* **What you should do**:
Determine the number of lines in the listing below in which the word "refs" is present, and state it without comment.

+ + + + +

Lemma discovery_op_change op w u w' :
  discovery_op op w = Ok u w' -> inbox_change (w_db w) (w_db w').
Proof.
  destruct op; simpl; intros Hr; apply bind_Ok in Hr as (x & s & Hr & [_ ->]%ret_Ok).
  - apply bind_Ok in Hr as (? & ? & [-> Hc]%require_non_empty_Ok & Hr).
    apply bind_Ok in Hr as (? & ? & [-> Hd]%require_non_empty_Ok & Hr).
    apply bind_Ok in Hr as (now & ? & <-%now_string_db & Hr).
    apply bind_Ok in Hr as (id & ? & <-%id_or_new_db & Hr).
    apply insert_change in Hr as (t & Ht & ->). eapply captured; [|exact Ht].
    unfold discovery_sound. cbn. by rewrite !is_Some_alt.
  - eapply update_op_change; [exact Hr|done|revised_row].
  - eapply update_op_change; [exact Hr|done|revised_row].
  - eapply update_op_change; [exact Hr|done|revised_row].
  - eapply update_op_change; [exact Hr|done|revised_row].
  - apply bind_Ok in Hr as (now & ? & <-%now_string_db & Hr).
    apply bind_Ok in Hr as (id & ? & <-%id_or_new_db & Hr).
    apply insert_change in Hr as (t & Ht & ->). eapply related, Ht.
  - apply bind_Ok in Hr as (? & ? & [-> Hc]%require_non_empty_Ok & Hr).
    apply bind_Ok in Hr as (? & ? & [-> Hd]%require_non_empty_Ok & Hr).
    apply bind_Ok in Hr as (now & ? & <-%now_string_db & Hr).
    apply bind_Ok in Hr as (id & ? & <-%id_or_new_db & Hr).
    apply insert_change in Hr as (t & Ht & ->). eapply checkpointed, Ht.
Qed.

#[local] Instance later_version_preorder : PreOrder later_version.
Proof.
  unfold later_version. split; [intros r; by split; [|left]|].
  intros a b c [E1 H1] [E2 H2]. split; [congruence|].
  destruct H1 as [->|], H2 as [->|]; auto. right. lia.
Qed.
#[local] Instance inbox_grows_preorder : PreOrder inbox_grows.
Proof.
  unfold inbox_grows. split.
  - intros d. split_and!; [|done..]. intros r Hr. by exists r.
  - intros a b c (D1 & R1 & C1 & O1) (D2 & R2 & C2 & O2).
    split_and!; [|by auto..|congruence].
    intros r (r1 & H1 & L1)%D1. destruct (D2 _ H1) as (r2 & H2 & L2).
    exists r2. split; [done|]. by trans r1.
Qed.

Lemma inbox_change_sound d d' : inbox_change d d' -> inbox_sound d -> inbox_sound d'.
Proof.
  intros [r t Hr Ht|p f Ho Hf|r t Ht|r t Ht] (Nd & Nr & Nc & Hs); unfold inbox_sound; cbn;
    split_and!; eauto using insert_row_NoDup.
  - intros x. apply insert_row_Some in Ht as [-> _]. set_solver.
  - rewrite keys_update_where; [done|]. intros r. destruct (Ho r) as [E _]. by injection E.
  - intros x (r & Hr & ->)%elem_of_update_where. destruct (p r); auto.
Qed.

Lemma inbox_change_grows d d' : inbox_change d d' -> inbox_grows d d'.
Proof.
  intros [r t _ [-> _]%insert_row_Some|p f Ho _|r t [-> _]%insert_row_Some|r t [-> _]%insert_row_Some];
    unfold inbox_grows; cbn; split_and!; try done; try set_solver.
  - intros x Hx. exists x. split; [set_solver|done].
  - intros x Hx. exists (if p x then f x else x). split.
    + apply elem_of_update_where. by exists x.
    + destruct (p x); [|done]. destruct (Ho x) as [E R]. split; [done|right; lia].
Qed.

(** Whatever happens in the inbox, it stays sound and nothing that was
    observed is lost: every discovery keeps its observation and a revision that
    grows with every change, relationships and checkpoints stay as they were
    recorded, and no other table is touched. *)
Theorem inbox_loses_nothing w w' :
  rtc discovery_step w w' -> inbox_sound (w_db w) ->
  inbox_sound (w_db w') /\ inbox_grows (w_db w) (w_db w').
Proof.
  induction 1 as [w|w1 w2 w3 [op ->] _ IH]; intros Hs; [done|].
  unfold committed in IH. destruct (discovery_op op w1) as [u s|e] eqn:E; [|by apply IH].
  apply discovery_op_change in E. destruct IH as [Hs' Hg]; [by eapply inbox_change_sound|].
  split; [done|]. etrans; [by apply inbox_change_grows|done].
Qed.

(** An update finds its discovery in the scope it names and gives it back
    changed, or fails. *)
Theorem update_discovery_exact id scope f w :
  (forall r, dn_id (f r) = dn_id r) -> NoDup (map dn_id (db_discoveries (w_db w))) ->
  match find_by dn_id id (db_discoveries (w_db w)) with
  | Some r =>
      if decide (dn_scope_key r = scope)
      then exists w', update_discovery id scope f w = Ok (f r) w' /\
        forall x, x ∈ db_discoveries (w_db w') <->
          x = f r \/ x ∈ db_discoveries (w_db w) /\ dn_id x <> id
      else exists e, update_discovery id scope f w = Fail (InvalidInput e)
  | None => exists e, update_discovery id scope f w = Fail (InvalidInput e)
  end.
Proof.
  intros Hf Hn. set (l := db_discoveries (w_db w)) in *.
  assert (forall r, r ∈ l -> dn_id r = id -> find_by dn_id id l = Some r) as Hu
    by (intros r Hr <-; by apply find_by_elem).
  assert ((forall r, find_by dn_id id l = Some r -> dn_scope_key r <> scope) ->
          exists e, update_discovery id scope f w = Fail (InvalidInput e)) as Hfail.
  { intros Hno. eexists. unfold update_discovery, rows, mbind, Tx_bind, reads, update_db, modify.
    fold l. destruct (select_where _ l) as [|r l'] eqn:E; [reflexivity|exfalso].
    assert (r ∈ select_where (fun r => bool_decide (dn_id r = id)
              && bool_decide (dn_scope_key r = scope)) l) as Hr by (rewrite E; set_solver).
    rewrite elem_of_select_where, andb_true_iff, !bool_decide_eq_true in Hr.
    destruct Hr as (Hr & Hid & Hsc). by apply (Hno r); [apply Hu|]. }
  destruct (find_by dn_id id l) as [r|] eqn:Ef; [|by apply Hfail].
  case_decide as Hsc; [|by apply Hfail; intros ? [= <-]].
  apply find_by_Some in Ef as Hr. destruct Hr as [Hr Hid].
  set (p := fun r => bool_decide (dn_id r = id) && bool_decide (dn_scope_key r = scope)).
  assert (p r = true) as Hp by (unfold p; by rewrite !bool_decide_eq_true_2).
  eexists. split.
  - unfold update_discovery, rows, mbind, Tx_bind, reads, update_db, modify. fold l p.
    assert (select_where p l <> []) as Hne.
    { intros E. assert (r ∈ select_where p l) by by apply elem_of_select_where. rewrite E in *. set_solver. }
    destruct (select_where p l); [done|]. cbn. unfold load_discovery, load_by, rows, mbind, Tx_bind, reads.
    cbn. fold l. rewrite find_by_update_where, Ef by (intros; apply Hf). cbn. by rewrite Hp.
  - intros x. cbn. rewrite elem_of_update_where. split.
    + intros (y & Hy & ->). destruct (p y) eqn:Epy.
      * unfold p in Epy. apply andb_true_iff in Epy as [Ei%bool_decide_eq_true _].
        left. specialize (Hu y Hy Ei). congruence.
      * right. split; [done|]. intros Ei. specialize (Hu y Hy Ei). congruence.
    + intros [->|[Hx Hne]]; [exists r; by rewrite Hp|exists x; split; [done|]].
      unfold p. by rewrite bool_decide_eq_false_2.
Qed.

(** Resolving stores the evidence where the tags of the discovery were. *)
Theorem resolving_replaces_the_tags id rationale refs scope w r w' :
  resolve_discovery id rationale refs scope w = Ok r w' ->
  NoDup (map dn_id (db_discoveries (w_db w))) ->
  dn_status r = DiscoveryStatus.Resolved /\ dn_tags r = refs.
Proof.
  intros Hr Hn. apply bind_Ok in Hr as (now & s & Hs%now_string_db & Hr). rewrite <- Hs in Hn.
  match type of Hr with update_discovery _ ?sc ?f _ = _ =>
    pose proof (update_discovery_exact id sc f s (fun _ => eq_refl) Hn) as Hx end.
  destruct (find_by _ _ _); [case_decide; [destruct Hx as (? & Hx & _)|destruct Hx as [? Hx]]
    |destruct Hx as [? Hx]]; rewrite Hx in Hr; by simplify_eq.
Qed.
End Discovery.
(* ===== verification/LeaseTime.v ===== *)
(** Leases in time: what the store promises about project runs when workflow
    preparation leases them too.

    [prepare_workflow] leaves the run-out leases of a work point as they are,
    so the protocol of [Leases], in which a claim ends them, is not refined by
    it: a work point may have several live runs.  What remains is a protocol
    with deadlines ([timed_trans]), over a clock that is only read: nothing is
    assumed of how its readings are ordered, so the system clock may be set
    back.  A lease is granted, under the next fencing token, only when every
    live lease of the work point has lapsed: its deadline is before the time
    of the grant, or less than [grace] after it, which is how closely SQLite's
    [julianday] compares the two. *)
From stdpp Require Import relations.
From S2P Require Import Prelude Text Json Model Tx Table Store Walk EdgeRules Validation Frames Clock ProjectRuns Leases Graph Entities WorkflowPlan Workflow.

(** ** The protocol *)
Record TimedLease := mkTimedLease {
  tl_id : string; tl_work_point : string; tl_token : Z; tl_live : bool; tl_deadline : Z }.
#[export] Instance eta_TimedLease : Eta TimedLease := fun l =>
  mkTimedLease (tl_id l) (tl_work_point l) (tl_token l) (tl_live l) (tl_deadline l).

Definition newest_timed (work_point_id : string) (a : list TimedLease) : Z :=
  max_or_zero tl_token (select_where (fun l => bool_decide (tl_work_point l = work_point_id)) a).

(** The lease is live and runs beyond [t]. *)
Definition current_at (t : Z) (l : TimedLease) : Prop := tl_live l = true /\ (t < tl_deadline l)%Z.

(** SQLite keeps times in whole milliseconds: times two of them apart differ
    in [julianday], whichever way it rounds. *)
Definition grace : Z := 2000000.
(** If the lease is live, its deadline is not [grace] beyond [t]. *)
Definition lapsed (t : Z) (l : TimedLease) : Prop :=
  tl_live l = true -> (tl_deadline l < t + grace)%Z.

(** Grants at one time: each to a work point whose live leases have lapsed,
    for between a second and a day. *)
Definition granted_lease (t : Z) (a : list TimedLease) (l : TimedLease) : Prop :=
  (forall l0, l0 ∈ a -> tl_id l0 <> tl_id l) /\
  (forall l0, l0 ∈ a -> tl_work_point l0 = tl_work_point l -> lapsed t l0) /\
  tl_token l = (newest_timed (tl_work_point l) a + 1)%Z /\ tl_live l = true /\
  (t + 1000000000 <= tl_deadline l <= t + 86400000000000)%Z.

Inductive granted (t : Z) (a : list TimedLease) : list TimedLease -> Prop :=
| granted_none : granted t a a
| granted_one b l : granted t a b -> granted_lease t b l -> granted t a (b ++ [l]).

Lemma granted_trans t a b c : granted t a b -> granted t b c -> granted t a c.
Proof. intros Ha. induction 1; [done|]. by apply granted_one. Qed.

Lemma granted_sub t a b l : granted t a b -> l ∈ a -> l ∈ b.
Proof. induction 1; [done|set_solver]. Qed.

Lemma newest_timed_ge work_point_id a l :
  l ∈ a -> tl_work_point l = work_point_id -> (tl_token l <= newest_timed work_point_id a)%Z.
Proof.
  intros Hl E. apply max_or_zero_ge, elem_of_select_where. by rewrite bool_decide_eq_true.
Qed.

Lemma granted_elem t a b l : granted t a b -> l ∈ b -> l ∈ a \/ ~ lapsed t l.
Proof.
  induction 1 as [|b g _ IH (_ & _ & _ & Hlive & Hd)]; [by left|].
  intros [Hl| ->%list_elem_of_singleton]%elem_of_app; [by apply IH|right].
  intros Hlapsed. specialize (Hlapsed Hlive). unfold grace in Hlapsed. lia.
Qed.

(** A granted lease is the newest of its work point, the only one granted for
    it, and found the leases of the work point lapsed. *)
Lemma granted_newest t a b l :
  granted t a b -> l ∈ b -> (forall l0, l0 ∈ a -> tl_id l0 <> tl_id l) ->
  tl_live l = true /\ (t + 1000000000 <= tl_deadline l <= t + 86400000000000)%Z /\
  forall l0, l0 ∈ b -> l0 <> l -> tl_work_point l0 = tl_work_point l ->
    l0 ∈ a /\ lapsed t l0 /\ (tl_token l0 < tl_token l)%Z.
Proof.
  intros Hg. revert l. induction Hg as [|b g Hg IH (_ & Hlapsed & Htok & Hlive & Hd)];
    intros l Hl Hnew; [by destruct (Hnew l Hl)|].
  apply elem_of_app in Hl as [Hl|Hl%list_elem_of_singleton].
  - destruct (IH l Hl Hnew) as (Hlive' & Hd' & Hall). split_and!; [done|lia|lia|].
    intros l0 [Hl0|Hl0%list_elem_of_singleton]%elem_of_app Hne Hwp; [by apply Hall|]. subst l0.
    specialize (Hlapsed l Hl (eq_sym Hwp) Hlive'). unfold grace in Hlapsed. lia.
  - subst l. split_and!; [done|lia|lia|].
    intros l0 [Hl0|Hl0%list_elem_of_singleton]%elem_of_app Hne Hwp; [|done].
    pose proof (newest_timed_ge _ _ _ Hl0 Hwp). split_and!; [|by apply Hlapsed|lia].
    destruct (granted_elem _ _ _ _ Hg Hl0) as [?|Hn]; [done|]. by destruct Hn; apply Hlapsed.
Qed.

(** ** The protocol, over the readings of a clock *)
Section Protocol.
Context (clock : nat -> Z).

Inductive timed_trans : nat * list TimedLease -> nat * list TimedLease -> Prop :=
| tt_tick n n' a : (n <= n')%nat -> timed_trans (n, a) (n', a)
| tt_end n a p : timed_trans (n, a) (n, update_where p (fun l => l <| tl_live := false |>) a)
| tt_grant n a l : granted_lease (clock n) a l -> timed_trans (n, a) (n, a ++ [l])
| tt_renew n a id deadline :
    (forall l, l ∈ a -> tl_id l = id -> current_at (clock n) l) ->
    timed_trans (n, a)
      (n, update_where (fun l => bool_decide (tl_id l = id)) (fun l => l <| tl_deadline := deadline |>) a).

+ + + + +

* **Expected output**:
3